I am working through my reading list and ruminating on books. How do you buy books, if indeed you buy them at all? I don't have an e-reader, I know that they are marvellous because you can store so many texts in very little space, which must be especially useful if you are travelling, and because you can
increase adjust the font size to read more easily, but I like the physical presence of an old-fashioned book. "Books do furnish a room," wrote the novelist Anthony Powell and I have bookcases in my sitting room, on the landing and in every upstairs room in my tiny house. To be honest, I am a little out of control, which is why I am making a concerted effort to read down my To Be Read pile shelf bookcase and set some of my books free. (I have a friend who is horrified by this and who has asked my why I would want to "get rid of" a single book.) I never buy new books for myself, although having said that, I remember buying myself a book while I was doing my supermarket shop about seven or eight years ago, but that was an exception. I buy them in second-hand shops, both bricks and mortar and online, and at fetes and stalls and any new ones I have are gifts. However, I like to give books as gifts and I generally like those to be new. There is something so special about the feel of a brand new book (although I really like the smell of an old book).
I don't buy books from Amazon now. I used to but they didn't seem to know how to pack a hardback book properly and they often arrived with damaged corners so I stopped using them, especially once their staff exploitation and tax avoidance practices came to light (until I bought Nigel Slater's Christmas Chronicles earlier this year, but I am trying to convince myself that once in seven years isn't too bad.) My favourite place to buy new books was a wonderful independent bookshop in Much Wenlock called Wenlock Books. I use the word "was" rather than "is" because the shop closed at the end of June.
This was a wonderful shop: new books downstairs, second-hand books upstairs and a jolly children's section with a place to sit and peruse a book with a small child. If you weren't sure what to buy, the friendly and knowledgable staff would make recommendations and there were reading groups for children and adults, children's storytime and summer reading and writing activities, author events and book signings, knitting sessions with reading (and cake!) and a monthly poetry breakfast in a local tearoom. The shop owner, Anna Dreda, organised a poetry festival for a few years which took over the town for a weekend every Spring and where I was captivated by Andrew Motion, Benjamin Zephaniah, David Whyte and Owen Shears among other poets. It was a lovely, lovely place and operated for twenty-eight years before Anna announced that she would have to close because the business was no longer financially viable. Isn't that sad? I know that high street shops are closing everywhere because people are preferring to shop online but this shop was so much more than just a shop. Apparently, some people would come into the shop, find a book that they wanted, often with the help of a member of staff, and then say something like, "Yes, that's exactly what I want! I'll buy it from Amazon because it's cheaper than it is here." I am appalled by such rudeness. Much Wenlock has lost a great asset, I think - the shop was a destination but when I went there I often visited other shops in the town as well and spent money there. I really don't know where I'll go to buy new books now.

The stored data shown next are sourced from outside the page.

Lemma is_youtube_url_spec_witness :
  urlparse_netloc ext0 evil_url = Some "www.youtube.com.evil.example" /\
  _is_youtube_url ext0 evil_url = true.
Proof.
  split; [reflexivity|].
  destruct (is_youtube_url_spec ext0 evil_url) as (_ & _ & H).
  apply H. reflexivity.
Defined.

(** ** Threads and the callback queue *)

Lemma run_op_threads (o : Op) (g : GUI) : threads (run_op o g) = threads g.
Proof. destruct o as [[|ms] cb| | |]; reflexivity. Qed.

Lemma run_op_set_threads (o : Op) (ts : list Thread) (g : GUI) :
  run_op o (set_threads ts g) = set_threads ts (run_op o g).
Proof. destruct o as [[|ms] cb| | |]; reflexivity. Qed.

Lemma run_ops_set_threads (ops : list Op) (ts : list Thread) (g : GUI) :
  run_ops ops (set_threads ts g) = set_threads ts (run_ops ops g).
Proof.
  unfold run_ops. revert g. induction ops as [|o ops IH]; intros g; simpl.
  - reflexivity.
  - rewrite run_op_set_threads. apply IH.
Qed.

Lemma run_cons (ext : Externals) (e : Event) (evs : list Event) (g : GUI) :
  run ext (e :: evs) g = run ext evs (exec ext e g).
Proof. reflexivity. Qed.

Lemma run_app (ext : Externals) (evs1 evs2 : list Event) (g : GUI) :
  run ext (evs1 ++ evs2)%list g = run ext evs2 (run ext evs1 g).
Proof. unfold run. apply fold_left_app. Qed.

Lemma exec_EvOp (ext : Externals) (k : nat) (o : Op) (r : list Op) (g : GUI) :
  threads g !! k = Some (TRunning (o :: r)) ->
  exec ext (EvOp k) g
    = run_op o (set_threads (<[k := TRunning r]> (threads g)) g).
Proof. intros H. unfold exec. rewrite H. reflexivity. Qed.

Lemma exec_EvStart (ext : Externals) (k : nat) (fetched : option Info)
    (t : Thread) (g : GUI) :
  threads g !! k = Some t ->
  (forall ops, t <> TRunning ops) ->
  exec ext (EvStart k fetched) g
    = set_threads (<[k := TRunning (thread_ops ext t fetched)]> (threads g)) g.
Proof.
  intros H Hnew. unfold exec. rewrite H.
  destruct t; try reflexivity. exfalso. eapply Hnew. reflexivity.
Qed.

Lemma exec_EvIdle (ext : Externals) (cb : Callback) (q : list Callback) (g : GUI) :
  after_queue g = cb :: q ->
  exec ext EvIdle g = run_callback ext cb (set_after_queue q g).
Proof. intros H. unfold exec. rewrite H. reflexivity. Qed.

Lemma run_ops_cons (o : Op) (ops : list Op) (g : GUI) :
  run_ops (o :: ops) g = run_ops ops (run_op o g).
Proof. reflexivity. Qed.

Lemma set_threads_twice (a b : list Thread) (g : GUI) :
  set_threads a (set_threads b g) = set_threads a g.
Proof. reflexivity. Qed.

(** A running thread that is given as many turns as it has statements runs
    them in order and ends with none left. *)
Lemma run_thread_turns (ext : Externals) (k : nat) (ops : list Op) :
  forall g : GUI,
    threads g !! k = Some (TRunning ops) ->
    run ext (repeat (EvOp k) (length ops)) g
      = set_threads (<[k := TRunning []]> (threads g)) (run_ops ops g).
Proof.
  induction ops as [|o ops IH]; intros g Hk.
  - simpl. rewrite list_insert_id by exact Hk. destruct g; reflexivity.
  - assert (Hlt : (k < length (threads g))%nat) by (eapply lookup_lt_Some; eauto).
    change (repeat (EvOp k) (length (o :: ops)))
      with (EvOp k :: repeat (EvOp k) (length ops)).
    rewrite run_cons, (exec_EvOp ext k o ops g Hk), IH.
    + rewrite run_op_threads. cbn [threads set_threads].
      rewrite list_insert_insert_eq, run_ops_cons.
      rewrite run_op_set_threads, run_ops_set_threads.
      apply set_threads_twice.
    + rewrite run_op_threads. cbn [threads set_threads].
      apply list_lookup_insert_eq. exact Hlt.
Qed.

(** What [complete] amounts to for a thread that has not started. *)
Lemma complete_eq (ext : Externals) (k : nat) (fetched : option Info)
    (g : GUI) (t : Thread) :
  threads g !! k = Some t ->
  (forall ops, t <> TRunning ops) ->
  complete ext k fetched g
    = set_threads (<[k := TRunning []]> (threads g))
        (run_ops (thread_ops ext t fetched) g).
Proof.
  intros Hk Hnew. unfold complete. rewrite Hk.
  assert (Hlt : (k < length (threads g))%nat) by (eapply lookup_lt_Some; eauto).
  rewrite run_cons, (exec_EvStart ext k fetched t g Hk Hnew), run_thread_turns.
  - cbn [threads set_threads]. rewrite list_insert_insert_eq, run_ops_set_threads.
    apply set_threads_twice.
  - cbn [threads set_threads]. apply list_lookup_insert_eq. exact Hlt.
Qed.

Lemma ufd_set_after_queue (q : list Callback) (g : GUI) :
  update_filesize_display (set_after_queue q g)
    = set_after_queue q (update_filesize_display g).
Proof.
  unfold update_filesize_display, spawn. cbn.
  destruct (PyStr.is_empty _); [reflexivity|].
  destruct (size_cache g !! _); reflexivity.
Qed.

Lemma refresh_body_set_after_queue (w : string -> GUI -> GUI)
    (q : list Callback) :
  (forall l g, w l (set_after_queue q g) = set_after_queue q (w l g)) ->
  forall g, refresh_body w (set_after_queue q g)
            = set_after_queue q (refresh_body w g).
Proof.
  intros Hw g. unfold refresh_body. cbn.
  destruct (current_info g) as [info|]; [|reflexivity].
  destruct (info_is_empty info); [reflexivity|].
  destruct (formats info) as [fs|]; [|reflexivity].
  destruct (needs_fallback _ _); [destruct (first_normal _)|];
    rewrite <- ufd_set_after_queue; f_equal.
  apply (Hw s (set_quality_menu _ (set_quality_menu [] g))).
Qed.

Lemma refresh_set_after_queue (q : list Callback) (g : GUI) :
  _refresh_quality_menu (set_after_queue q g)
    = set_after_queue q (_refresh_quality_menu g).
Proof.
  apply refresh_body_set_after_queue. intros l g'. unfold quality_var_set.
  rewrite <- (refresh_body_set_after_queue set_quality_var q); [reflexivity|].
  reflexivity.
Qed.

Lemma run_callback_set_after_queue (ext : Externals) (cb : Callback)
    (q : list Callback) (g : GUI) :
  run_callback ext cb (set_after_queue q g)
    = set_after_queue q (run_callback ext cb g).
Proof.
  destruct cb as [text| |t th| | |text|text]; cbn [run_callback];
    try reflexivity.
  - unfold upd. destruct th as [u|]; [|reflexivity].
    destruct (truthy (Some u)); [|reflexivity]. cbn.
    destruct (get_thumbnail ext u); reflexivity.
  - apply refresh_set_after_queue.
  - apply ufd_set_after_queue.
Qed.
Record Services : Type := mkServices {
  (* [connect(host, user, password, database)]: raises, or returns a handle
     whose [is_connected()] is the boolean *)
  connect :
    option string -> option string -> option string -> option string ->
    result bool;
  (* [Linkedin(username, password)] *)
  login : option string -> option string -> result Linkedin;
  (* [genai.configure(api_key); genai.GenerativeModel('gemini-1.5-pro')] *)
  configure_genai : option string -> result GenerativeModel;
  (* [api.search_jobs(...)], given the searches made before *)
  search_jobs : list SearchQuery -> SearchQuery -> result (list value);
  (* the order in which the workers of the pool take their steps, in the
     fetch that follows the searches made so far *)
  workers : list SearchQuery -> list nat
}.

Inductive notice : Type :=
| SuccessfullyConnected         (* "Successfully connected to the database" *)
| ErrorConnecting (e : exn)     (* "Error connecting to database: {e}" *)
| ConnectionFailed              (* "Database connection failed. Exiting." *)
| SearchingJobsFor (keyword : string)   (* "Searching jobs for: {keyword}" *)
| SearchCompleted.              (* "Job search completed and data inserted." *)

Record Process : Type := mkProcess {
  world : World;
  notices : list notice;         (* lines printed, newest first *)
  logins : nat;                  (* calls of [Linkedin(...)] *)
  searches : list SearchQuery;   (* calls of [search_jobs], newest first *)
  closed : bool                  (* [connection.close()] has been called *)
}.

Definition PM (A : Type) : Type := Process -> result A * Process.

Definition pret {A : Type} (a : A) : PM A := fun p => (Ok a, p).

Definition pbind {A B : Type} (m : PM A) (f : A -> PM B) : PM B :=
  fun p =>
    match m p with
    | (Ok a, p') => f a p'
    | (Raise e, p') => (Raise e, p')
    end.

(** A computation on the world, run inside the process. *)
Definition in_world {A : Type} (m : M A) : PM A :=
  fun p =>
    let '(r, w') := m (world p) in
    (r, mkProcess w' (notices p) (logins p) (searches p) (closed p)).

Definition notify (n : notice) : PM unit :=
  fun p => (Ok tt, mkProcess (world p) (n :: notices p) (logins p)
                             (searches p) (closed p)).

Definition connect_to_database (svc : Services)
  (host user password database : option string) : PM (option unit) :=
  fun p =>
    match connect svc host user password database with
    | Ok true => pbind (notify SuccessfullyConnected) (fun _ => pret (Some tt)) p
    | Ok false => (Ok None, p)
    | Raise e =>
        if is_mysql_Error e
        then pbind (notify (ErrorConnecting e)) (fun _ => pret None) p
        else (Raise e, p)
    end.

Definition call_login (svc : Services) (username password : option string)
  : PM Linkedin :=
  fun p =>
    (login svc username password,
     mkProcess (world p) (notices p) (S (logins p)) (searches p) (closed p)).

Definition call_search_jobs (svc : Services) (q : SearchQuery)
  : PM (list value) :=
  fun p =>
    (search_jobs svc (searches p) q,
     mkProcess (world p) (notices p) (logins p) (q :: searches p) (closed p)).

(** [connection.close()]: the open transaction is dropped. *)
Definition close : PM unit :=
  fun p =>
    (Ok tt,
     mkProcess (set_store (mkStore (committed (store (world p))) []) (world p))
               (notices p) (logins p) (searches p) true).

I visited the shop on its last day of trading. Anna had posted on social media that she was selling off her remaining stock and invited people to come and help her to clear her overdraft. I bought one new book, signed by its author, and nine second-hand books. At £1 for a hardback and 50p for a paperback I just couldn't resist. This bagful amounted to £6.50; I told Anna that it didn't seem enough, and I told her that I was beyond sad that the shop was closing.
Now then, I know that I am trying to reduce the number of books in my house and I shouldn't be bringing in any more, but in my defence, some of these are gifts for other people. Most of them, however, are for me and I don't feel in the least bit guilty about that because a book is a lovely thing. Take this one, for instance -
For the grand sum of £1, how could I resist it? It's a little battered at the top but beautifully bound with gilt-edged pages and small, about the size of my hand, which is deliberate because it is a Macmillan Pocket book. I think I've told you before do that I think a book is about so much more than the text and the way it feels in the hand can be very important. This one feels very pleasing indeed.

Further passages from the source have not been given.